● EXERCISE: Find every line below where the word "fetch" occurs, then give how many you found and nothing else.

==== THE INPUT

Lemma gate_outcome required anonymous name inject cfg env req s o s' :
  0 ≤ L → request_reads env req → cache_sound db L (lookup_time env) (key_cache s) →
  gate LAST_USED_TOUCH_SECS ip_to_string required anonymous name inject cfg env req s = (Ok o, s') →
  ∃ caller st, admitted_as required (limit_of anonymous) name cfg env req s caller st
    ∧ (let audit code := if is_authenticated caller
                         then trail (log_audit_event (identity_hash (identity caller)) (route_of req)
                                       (method req) code s)
                         else trail s in
       if allowed st
       then ∃ ext code, o = Handled ext code ∧ ext = (if inject && is_authenticated caller then caller_hash caller else None)
            ∧ code = handler env ext ∧ trail s' = audit code
       else o = Limited (rate_limited_response (caller_limit caller) (retry_after_secs st) (tokens_remaining st))
            ∧ trail s' = audit 429).
Proof.
  intros HL Hreads Hc. unfold gate, mbind, api_bind. unfold modify at 1. cbn beta iota.
  set (s0 := count_request s).
  set (who := match extract_key (headers req) with Some key => _ | None => _ end).
  destruct (who s0) as [[caller|e] s1] eqn:Ewho; [|done].
  assert (same_trail s0 s1
    ∧ match extract_key (headers req) with
      | Some key => key_accepted db L env (key_cache s) key required caller
      | None => ∃ limit, limit_of anonymous = Some limit
          ∧ caller = {| identity := "anon:" +:+ extract_client_ip ip_to_string (headers req)
                                       (Some (socket_addr req)) (ip_config cfg);
                        caller_limit := limit; is_authenticated := false; caller_hash := None |}
      end) as [Hframe Hcaller].
  { unfold who in Ewho. destruct (extract_key (headers req)) as [key|] eqn:Ek.
    - split; [by eapply authenticate_frame|]. eapply (authenticate_Ok _ _ _ env key _ _ _ s0); [done|by apply Hreads|done|exact Ewho].
    - destruct anonymous as [limit|]; [|done]. injection Ewho as <- <-. split; [done|]. by exists limit. }
  destruct Hframe as (Hlim & Htx & Hdr).
  unfold check_limit at 1. rewrite Hlim. change (limiters s0) with (limiters s).
  destruct (limiter_check (identity caller) (caller_limit caller) (check_env env) (limiters s name))
    as [[st l]|] eqn:Elim; [|done].
  intros Hrest. exists caller, st. split; [split; [done|by exists l]|].
  assert (∀ code, trail (log_audit_event (identity_hash (identity caller)) (route_of req) (method req) code
                     (with_limiter name l s1))
          = trail (log_audit_event (identity_hash (identity caller)) (route_of req) (method req) code s)) as Hlog.
  { intros code. apply log_audit_trail. unfold trail. cbn. by rewrite Htx, Hdr. }
  assert (trail (with_limiter name l s1) = trail s) as Hsame by (unfold trail; cbn; by rewrite Htx, Hdr).
  cbn zeta. destruct (allowed st); cbn [negb] in Hrest; unfold mret, api_ret, modify in Hrest;
    destruct (is_authenticated caller); cbn in Hrest; injection Hrest as <- <-; rewrite ?andb_false_r, ?andb_true_r;
    eauto 10.
Qed.

(** What one answered request does to the audit queue: the event of a keyed
    caller is queued while the writer listens and has room for it, and counted
    as dropped otherwise; nothing happens without a key or with auditing off. *)
Definition audited (who : option string) (route method : string) (code : Z) (s s' : ApiState) : Prop :=
  match who, audit_tx s with
  | Some h, Some ch =>
      if listening ch && (length (queued ch) <? AUDIT_QUEUE_CAPACITY)%nat
      then audit_tx s' = Some {| queued := queued ch ++ [{| key_hash_prefix := prefix8 h; audit_route := route;
                                                            http_method := method; status_code := code |}];
                                 listening := true |}
           ∧ audit_dropped s' = audit_dropped s
      else audit_tx s' = Some ch ∧ audit_dropped s' = wrap 64 (audit_dropped s + 1)
  | _, _ => audit_tx s' = audit_tx s ∧ audit_dropped s' = audit_dropped s
  end.
(* ===== verification/SdkRoute.v ===== *)
(** * SdkRoute: serving generated clients ([lumenqraph-api/src/routes/sdk.rs])

    [GET /contracts/:id/sdk] generates a client in the language asked for from
    the contract's current interface, or from a recorded version of it: the
    interface cache [Specs] composed with the generators of [Codegen]. *)
From S2P Require Import Prelude Text Values Instances Spec ApiError Specs Codegen.
From Stdlib Require Import Ascii.

Local Open Scope string_scope.
Local Open Scope Z_scope.

(** The query string. *)
Record SdkQuery := { lang : option string; version : option Z }.

Inductive SdkLang : Type := LangTypeScript | LangPython | LangRust.

(** [Lang::from_str]. *)
Definition lang_from_str (s : string) : option SdkLang :=
  if String.eqb s "ts" || String.eqb s "typescript" then Some LangTypeScript
  else if String.eqb s "python" || String.eqb s "py" then Some LangPython
  else if String.eqb s "rust" || String.eqb s "rs" then Some LangRust
  else None.

Definition content_type (l : SdkLang) : string :=
  match l with
  | LangTypeScript => "text/typescript; charset=utf-8"
  | LangPython => "text/x-python; charset=utf-8"
  | LangRust => "text/x-rust; charset=utf-8"
  end.

Definition extension (l : SdkLang) : string :=
  match l with LangTypeScript => "ts" | LangPython => "py" | LangRust => "rs" end.

Record SdkResponse := { sdk_content_type : string; content_disposition : string; code : string }.

Section sdk.
Context `{Stellar}.
Context (read_xdr_iter : Z → Z → list ascii → list (result string ScSpecEntry)).
Context (sac_not_supported : string → ApiError).
Context (debug_plain : Z → bool).

Definition generate (l : SdkLang) (contract_id : string) (spec : ContractSpec) : string :=
  match l with
  | LangTypeScript => typescript_client debug_plain contract_id spec
  | LangPython => python_client debug_plain contract_id spec
  | LangRust => rust_client debug_plain contract_id spec
  end.

Definition sdk_filename (contract_id : string) (v : option Z) (l : SdkLang) : string :=
  match v with
  | Some v => contract_id +:+ ".v" +:+ show_i v +:+ "." +:+ extension l
  | None => contract_id +:+ "." +:+ extension l
  end.

Definition contract_sdk (reads : SpecReads) (others : SpecCache → SpecCache) (contract_id : string)
    (q : SdkQuery) (c : SpecCache) : result ApiError SdkResponse * SpecCache :=
  let lang_str := default "ts" (lang q) in
  match lang_from_str lang_str with
  | None =>
      (Err (bad_request ("unsupported lang " +:+ debug_str debug_plain lang_str +:+
                         "; supported: ts, python, rust")), c)
  | Some l =>
      let '(spec, c) :=
        match version q with
        | Some v => at_version read_xdr_iter reads others contract_id v c
        | None => current read_xdr_iter sac_not_supported reads others contract_id c
        end in
      (spec ← spec;
       parsed ← ok_or (Internal "stored spec section could not be parsed") (parsed spec);
       Ok {| sdk_content_type := content_type l;
             content_disposition := qt "inline; filename=^" +:+ sdk_filename contract_id (version q) l +:+ qt "^";
             code := generate l contract_id parsed |}, c)
  end.

(** ** What is served *)

(** The response a client of [spec] is served with. *)
Definition serves (l : SdkLang) (contract_id : string) (v : option Z) (spec : ContractSpec) (r : SdkResponse) : Prop :=
  sdk_content_type r = content_type l ∧ code r = generate l contract_id spec
  ∧ content_disposition r = qt "inline; filename=^" +:+ sdk_filename contract_id v l +:+ qt "^".

Lemma contract_sdk_ok reads others id q c r c' :
  contract_sdk reads others id q c = (Ok r, c') →
  ∃ l cs spec, lang_from_str (default "ts" (lang q)) = Some l ∧ parsed cs = Some spec
    ∧ serves l id (version q) spec r
    ∧ match version q with
      | Some v => at_version read_xdr_iter reads others id v c = (Ok cs, c')
      | None => current read_xdr_iter sac_not_supported reads others id c = (Ok cs, c')
      end.
Proof.
  unfold contract_sdk. destruct (lang_from_str _) as [l|]; [|done].
  set (m := match version q with Some _ => _ | None => _ end). destruct m as [[cs|e] c2] eqn:Em; [|done].
  cbn [mbind result_bind]. destruct (parsed cs) as [spec|] eqn:Ep; [|done]. intros [= <- <-].
  exists l, cs, spec. split_and!; [done..|]. unfold m in Em. by destruct (version q).
Qed.

(** A client that is served is the one generated, in the language asked for,
    from the interface the contract had at a moment of the request; asked for
    with a version, from the interface recorded under that version. *)
Theorem sdk_serves_interface (rows : Z → string → option SpecRow)
    (history : Z → string → Z → option (string * string)) t1 t2 reads others id q c r c' :
  rows_ordered rows → history_fixed history → t1 ≤ t2 →
  reads_at rows t1 t2 id reads →
  (∀ v, version q = Some v → version_read reads = Ok (history t2 id v)) →
  current_sound read_xdr_iter rows t1 c → versions_sound read_xdr_iter history t1 c → cache_bounded c →
  (∀ c, versions_sound read_xdr_iter history t1 c → cache_bounded c →
     versions_sound read_xdr_iter history t2 (others c) ∧ cache_bounded (others c)) →
  contract_sdk reads others id q c = (Ok r, c') →
  ∃ l cs spec, lang_from_str (default "ts" (lang q)) = Some l ∧ parsed cs = Some spec
    ∧ serves l id (version q) spec r
    ∧ match version q with
      | Some v => ∃ t x, t ≤ t2 ∧ history t id v = Some x ∧ parse read_xdr_iter x.2 x.1 = Ok cs
      | None => ∃ t row hash, t1 ≤ t ≤ t2 ∧ rows t id = Some row
          ∧ parse read_xdr_iter (row_section row) hash = Ok cs
      end.
Proof.
  intros Hord Hfix Ht Hreads Hv Hc Hvs Hb Hothers (l & cs & spec & Hl & Hp & Hs & Hm)%contract_sdk_ok.
  exists l, cs, spec. split_and!; [done..|]. destruct (version q) as [v|] eqn:Eq.
  - pose proof (spec_version_exact read_xdr_iter history t1 t2 reads others id v c Hfix Ht (Hv v eq_refl)
      Hvs Hb Hothers) as Hexact. rewrite Hm in Hexact. destruct Hexact as (_ & _ & Hpar & Hex).
    destruct (Hex cs eq_refl) as (t & x & Hle & Hx). exists t, x. split_and!; [done..|]. by eapply Hpar.
  - apply current_ok in Hm as (hash & f & Hrow & [Hhit|(sec & Hsec & Hpar)]);
      destruct Hreads as [Hr1 Hr2]; rewrite Hrow in Hr1.
    + destruct (rows t1 id) as [row|] eqn:E1; [|done]. injection Hr1 as -> ->.
      exists t1, row, (row_hash row). split_and!; [lia|lia|done|]. by eapply revalidate_current.
    + rewrite Hsec in Hr2. destruct (rows t2 id) as [row|] eqn:E2; [|done]. injection Hr2 as ->.
      exists t2, row, hash. split_and!; [lia|lia|done|done].
Qed.
End sdk.
Definition get (env : LoadEnv) (contract_id : string) (ledger : Z) (c : SpecCache) (t : SpecTables)
    : option ContractSpec * SpecCache * SpecTables :=
  let '(found, i) := lru_get contract_id (entries c) in
  let c := {| entries := i; size := size c |} in
  match found with
  | Some e =>
      if usable (now_before env) (c_spec e) then (cached_spec (c_spec e), c, t)
      else fetch env contract_id ledger c t
  | None => fetch env contract_id ledger c t
  end.

(** [note_wasm_hash]. *)
Definition note_wasm_hash (env : LoadEnv) (contract_id current_hash : string) (ledger : Z) (c : SpecCache)
    (t : SpecTables) : SpecCache * SpecTables :=
  let '(found, i) := lru_get contract_id (entries c) in
  match found with
  | Some e =>
      if bool_decide (c_wasm_hash e = Some current_hash) then ({| entries := i; size := size c |}, t)
      else
        let i := (lru_pop contract_id i).2 in
        let '(_, c, t) := get env contract_id ledger {| entries := i; size := lru_len i |} t in (c, t)
  | None => ({| entries := i; size := size c |}, t)
  end.

(** The contract's instance entry: the hash of its WASM (none for a SAC) and the
    ledger it was last modified at. *)
Record ContractInstance := { in_wasm_hash : option string; in_last_modified : Z }.

Definition check_for_upgrade (instance : result string (option ContractInstance)) (env : LoadEnv)
    (contract_id : string) (c : SpecCache) (t : SpecTables) : SpecCache * SpecTables :=
  match instance with
  | Ok (Some i) =>
      match in_wasm_hash i with
      | Some hash => note_wasm_hash env contract_id hash (in_last_modified i) c t
      | None => (c, t)
      end
  | _ => (c, t)
  end.

(** ** Concurrent loads *)

(** The interface a stored section holds. *)
Definition section_spec (section : string) : option ContractSpec :=
  bytes ← hex_decode section; from_spec_xdr_simple read_xdr_iter bytes.

Definition section_diff (old new : string) : option SpecDiff :=
  s ← section_spec new; diff_against old s.

(** The table, and the loads that have read the newest version and not yet
    written. *)
Record HSys := { h_table : list VersionRecord; h_reads : list (string * Loaded * Z * option VersionRecord) }.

========

● ANSWER: 2